Fig. 1: Competence for genetic transformation naturally develops with high efficiency in CS2 medium.
From: The complex regulation of competence in Staphylococcus aureus under microaerobic conditions
a Growth of a wild-type strain expressing gfp under the control of the comG promoter (St29) in CS2 medium, between 16 and 21.5 h. Dilutions from 10−2 to 10−5 are shown. The 10−2 dilution was already in the stationary phase, while the 10−3 dilution was entering the stationary phase after 16 h of growth. The 10−4 and 10−5 dilutions were, respectively, in the late and early exponential phase at the beginning of the experiment. All the dilutions reached a similar final OD between 2.4 and 2.6. b The percentage of competent cells was measured using flow cytometry by analyzing the percentage of cells expressing GFP under the control of the comG promoter (PcomG). In each diluted culture presented in panel a), the percentage of competent GFP-expressing cells increased in the late exponential phase and reached a maximum at the entry in the stationary phase. This graph shows a representative experiment that has been repeated three times (biological replicates, see Supplementary Fig. 2a). c Transformation efficiencies of wild type (N315ex w/o Phi), comGA (St137), sigH (St45), comK1 (St37), comK2 (St38), and srrA (St117) mutant strains using plasmidic (pCN34, KanR, white bars) or chromosomal DNA (gray bars) (see Material and methods for details). Results are presented as mean ± SD. For each strain, the experiment was repeated at least five times (biological replicates).

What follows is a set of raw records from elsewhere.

Lemma byte_slice_split value start end_ : (start <= end_ <= String.length value)%nat ->
  drop_bytes start value = byte_slice value start end_ +:+ drop_bytes end_ value /\
  String.length (byte_slice value start end_) = (end_ - start)%nat.
Proof using.
  revert start end_. induction value as [|c value IH]; intros start end_ H.
  - destruct start, end_; cbn in *; try lia. done.
  - destruct start as [|start], end_ as [|end_]; cbn in H; try lia; unfold byte_slice in *.
    + done.
    + destruct (IH O end_ ltac:(lia)) as [E1 E2]. cbn [Nat.sub take_bytes drop_bytes String.length] in *.
      rewrite Nat.sub_0_r in *. rewrite app_cons_str, <- E1, E2. split; [done|lia].
    + cbn [Nat.sub drop_bytes]. apply IH. lia.
Qed.

Lemma snakeLoop_chain fuel value end_ next :
  (end_ <= String.length value)%nat -> (end_ <= fuel)%nat ->
  match next with None => end_ = String.length value | Some n => chain n (drop_bytes end_ value) end ->
  match next with None => value <> ""%string | Some _ => True end ->
  exists c, snakeLoop fuel value end_ next = Ok (Some c) /\ chain c value.
Proof using LL.
  revert end_ next. induction fuel as [|fuel IH]; intros end_ next Hl Hf Hn Hne; cbn [snakeLoop].
  - assert (end_ = O) as -> by lia. cbn. destruct next as [n|]; [by exists n|]. by destruct value.
  - destruct (Nat.eqb_spec end_ 0) as [->|He].
    { destruct next as [n|]; [by exists n|]. by destruct value. }
    destruct (byte_slice_split value (end_ - 120) end_ ltac:(lia)) as [Hsplit Hlen]. set (part := byte_slice _ _ _) in *.
    assert (8 * String.length part <= 1023)%nat by lia.
    destruct next as [n|].
    + destruct (filled_end (E := nerror) (begin_cell |>> MustStoreSlice part (8 * slen part) |>> MustStoreRef n) (bytes_bits part) [n]) as (c & -> & Hc).
      { change (bytes_bits part) with ([] ++ bytes_bits part). change [n] with ([] ++ [n]).
        apply filled_ref; [|cbn; lia]. apply filled_slice; [apply filled_begin|done|cbn; lia]. }
      cbn [mbind result_bind]. apply IH; [lia|lia| |done]. rewrite Hsplit. by eapply chain_next.
    + destruct (filled_end (E := nerror) (begin_cell |>> MustStoreSlice part (8 * slen part)) (bytes_bits part) []) as (c & -> & Hc).
      { change (bytes_bits part) with ([] ++ bytes_bits part). apply filled_slice; [apply filled_begin|done|cbn; lia]. }
      cbn [mbind result_bind]. apply IH; [lia|lia| |done]. rewrite Hsplit, Hn, drop_bytes_all, app_nil_r_str. by apply chain_last.
Qed.

Lemma snake_roundtrip value : value <> ""%string ->
  exists c, buildSnakeBytes value = Ok c /\ decodeSnakeBytes c (slen value) = Ok value.
Proof using LL XL DL.
  intros Hv. destruct (snakeLoop_chain (String.length value) value (String.length value) None) as (c & Hb & Hc); try done.
  exists c. unfold buildSnakeBytes, decodeSnakeBytes. split.
  - assert (slen value <> 0) by (destruct value; [done|unfold slen; cbn; lia]). replace (slen value =? 0) with false by lia.
    cbn [reject fail_if mbind result_bind]. by rewrite Hb.
  - rewrite (decodeSnake_chain c value Hc) by lia. cbn. by rewrite Z.eqb_refl.
Qed.

(** The depth of a cell bounds the reader's rounds, whatever the cell. *)
Lemma decodeSnake_total fuel c out : (Depth c < fuel)%nat -> no_panic (decodeSnake fuel c out).
Proof using DL.
  revert c out. induction fuel as [|fuel IH]; intros c out Hf; [lia|]. cbn [decodeSnake]. unfold orelse, reject.
  repeat total_step. inv_ok. match goal with |- no_panic (if ?b then _ else _) => destruct b end; [exact I|]. apply bind_no_panic; [apply opt_err_no_panic|].
  intros [next s'] Hn%opt_err_Ok. apply IH.
  match goal with H : LoadSlice _ _ = Some ?x |- _ => destruct x as [part s2]; apply load_slice_refs in H as Hr end.
  cbn in *. apply load_ref_head in Hn. rewrite Hr in Hn. assert (Depth next < Depth c)%nat by (by eapply depth_ref). lia.
Qed.

Lemma decodeSnakeBytes_no_panic c size : no_panic (decodeSnakeBytes c size).
Proof using DL.
  unfold decodeSnakeBytes, reject. apply bind_no_panic; [apply decodeSnake_total; lia|]. intros. by repeat total_step.
Qed.

(** ** The extension is read back *)

Definition ext_typed (e : PaidDemandQuoteExtensionV1) : Prop := u64 (AcceptByUnix e) /\ u64 (ExecutionDeadline e).

Lemma extension_total e : ext_typed e -> no_panic (buildPaidDemandExtensionCell e).
Proof using LL XL DL.
  intros [Ha He]. unfold buildPaidDemandExtensionCell, reject. repeat total_step.
  - inv_ok. guards. destruct (snake_roundtrip (ProviderOfferCanonical e)) as (c & -> & _); [|done].
    intros E. rewrite E in *. done.
  - inv_ok. guards. repeat match goal with H : digestBytes _ _ _ = Ok _ |- _ => apply digestBytes_Ok in H as (_ & ? & _) end.
    unfold raw32, u64 in *. pose proof (slen_nonneg (ProviderOfferCanonical e)).
    change (Z.shiftl 64 10) with 65536 in *. assert (slen (ProviderOfferCanonical e) < 2 ^ 32) by lia. by built c' Hc.
Qed.

Lemma extension_decode e c : ext_typed e -> buildPaidDemandExtensionCell e = Ok c ->
  decodePaidDemandExtensionCell (Some c) = Ok e.
Proof using LL XL DL.
  intros [Ha He]. unfold buildPaidDemandExtensionCell, reject. intros H. inv_ok. guards.
  repeat match goal with H : digestBytes _ _ _ = Ok _ |- _ => apply digestBytes_Ok in H as (? & ? & _) end.
  assert (ProviderOfferCanonical e <> ""%string) as Hne by (intros E; rewrite E in *; done).
  destruct (snake_roundtrip _ Hne) as (b & Eb & Db).
  match goal with H : buildSnakeBytes _ = Ok _ |- _ => rewrite Eb in H; injection H as <- end.
  unfold raw32, u64 in *. pose proof (slen_nonneg (ProviderOfferCanonical e)). change (Z.shiftl 64 10) with 65536 in *.
  assert (0 <= slen (ProviderOfferCanonical e) < 2 ^ Z.of_nat 32) by (change (2 ^ Z.of_nat 32) with 4294967296; lia).
  match goal with H : end_cell _ = Ok _ |- _ => revert H end. built c' Hc. intros [= <-]. apply holds_tail in Hc.
  unfold decodePaidDemandExtensionCell. change (Z.shiftl 64 10) with 65536. cbn [orelse opt_err mbind result_bind]. parse_cell.
  tests. cbn [negb orb reject fail_if mbind result_bind]. rewrite Db. cbn [mbind result_bind]. destruct e. cbn in *. subst. done.
Qed.

(** ** The quote is read back *)

Lemma rootCell_holds schema d i e a : 0 <= schema < 2 ^ 16 ->
  exists c, quoteRootCell schema d i e a = Ok c /\ holds c (ubits 32 acceptedQuoteMagic ++ ubits 16 schema) [d; i; e; a].
Proof using LL. intros Hs. unfold quoteRootCell. built c Hc. by exists c. Qed.

Lemma authorityV1_holds signer : raw32 signer -> exists c, authorityCellV1 signer = Ok c /\ holds c (bytes_bits signer) [].
Proof using LL. unfold raw32. intros Hs. unfold authorityCellV1. built c Hc. by exists c. Qed.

Individual experiments are shown as blue circles. d Transformation efficiencies of laboratory strains (N315, RN4220, and USA300) and MRSA (NL10, NL27) or MSSA (NL36) clinical isolates using chromosomal DNA (gray bars) (see material and methods for details). Results are presented as mean ± SD. For each strain, the experiment was repeated at least five times (biological replicates). Individual experiments are shown as blue circles.